(TASK ITEM) Only one stretch of the data below is wanted: the lines starting at the one with "Proof using Hrow." and ending at the one with "unfold valid_piece, like.", both included, given again exactly.

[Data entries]
(** The chunks of padded data, run on the workers one each and collected. *)
Lemma run_chunks s p :
  wf p → like d p → meta_info p = meta_info d → len p ≠ 0 → world_size s ≠ 0 → len p mod world_size s = 0 →
  runs_on f d call (replicate (world_size s) true) (world_size s) →
  ∃ ps outs out, chunk auto_padding (world_size s) p = Ok ps ∧ execute_all call [VList (VData <$> ps)] [] s = Ok (VList outs) ∧
    collect_dp_compute_data_proto s (VList outs) = Ok (VData out) ∧ wf out ∧ items out = g <$> items p.
Proof using Hrow.
  intros Hw (P1 & P2 & P3) Hm Hl Hws E Hrun.
  destruct (chunk_valid auto_padding (world_size s) p Hw Hws Hl E) as (ps & Hc & Hlp & Hps & Hit & _).
  assert (Hps' : Forall (valid_piece d) ps).
  { eapply Forall_impl; [exact Hps|]. intros q (Q1 & (Q2 & Q3 & Q4) & Q5 & Q6). unfold valid_piece, like.
    rewrite Q2, Q3, Q5, P1, P2. split_and!; tauto. }
  destruct (run_concat f d tmpl g ps) as (qs & out & Hqs & Hlq & Hout & Hwo & Hio); [by destruct ps|done|].
  destruct (execute_shards f d tmpl g call ps qs (seq 0 (world_size s)) (replicate (world_size s) true) s) as (outs & Hex & Hlo & Hcol);
    [done|done|by rewrite length_seq|apply Forall_seq; lia|done|].
  assert (Hid : ∀ X (l : list X), length l = world_size s → collected (replicate (world_size s) true) l = l).
  { intros X l <-. induction l as [|x l IH]; [done|]. cbn [length replicate]. rewrite collected_cons, IH. done. }
  rewrite !Hid in Hcol by (rewrite ?length_seq; done). rewrite <-Hlp, <-Hlq, pick_all in Hcol.
  unfold shards in Hex. rewrite <-Hlp, pick_all in Hex. exists ps, outs, out. split_and!; [done|done| |done|by rewrite Hio, Hit].
  unfold collect_dp_compute_data_proto, collect_dp_compute. destruct (concat_outputs (F := F) (O := O) qs out) as [_ H].
  rewrite Hcol in *. destruct (H Hout) as [-> Hcat]; [by destruct qs, ps|]. cbn [mbind result_bind py_len].
  rewrite length_fmap, Hlq, Hlp, Nat.eqb_refl. exact Hcat.
Qed.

(PROBLEM SOLUTION)
Proof using Hrow.
  intros Hw (P1 & P2 & P3) Hm Hl Hws E Hrun.
  destruct (chunk_valid auto_padding (world_size s) p Hw Hws Hl E) as (ps & Hc & Hlp & Hps & Hit & _).
  assert (Hps' : Forall (valid_piece d) ps).
  { eapply Forall_impl; [exact Hps|]. intros q (Q1 & (Q2 & Q3 & Q4) & Q5 & Q6). unfold valid_piece, like.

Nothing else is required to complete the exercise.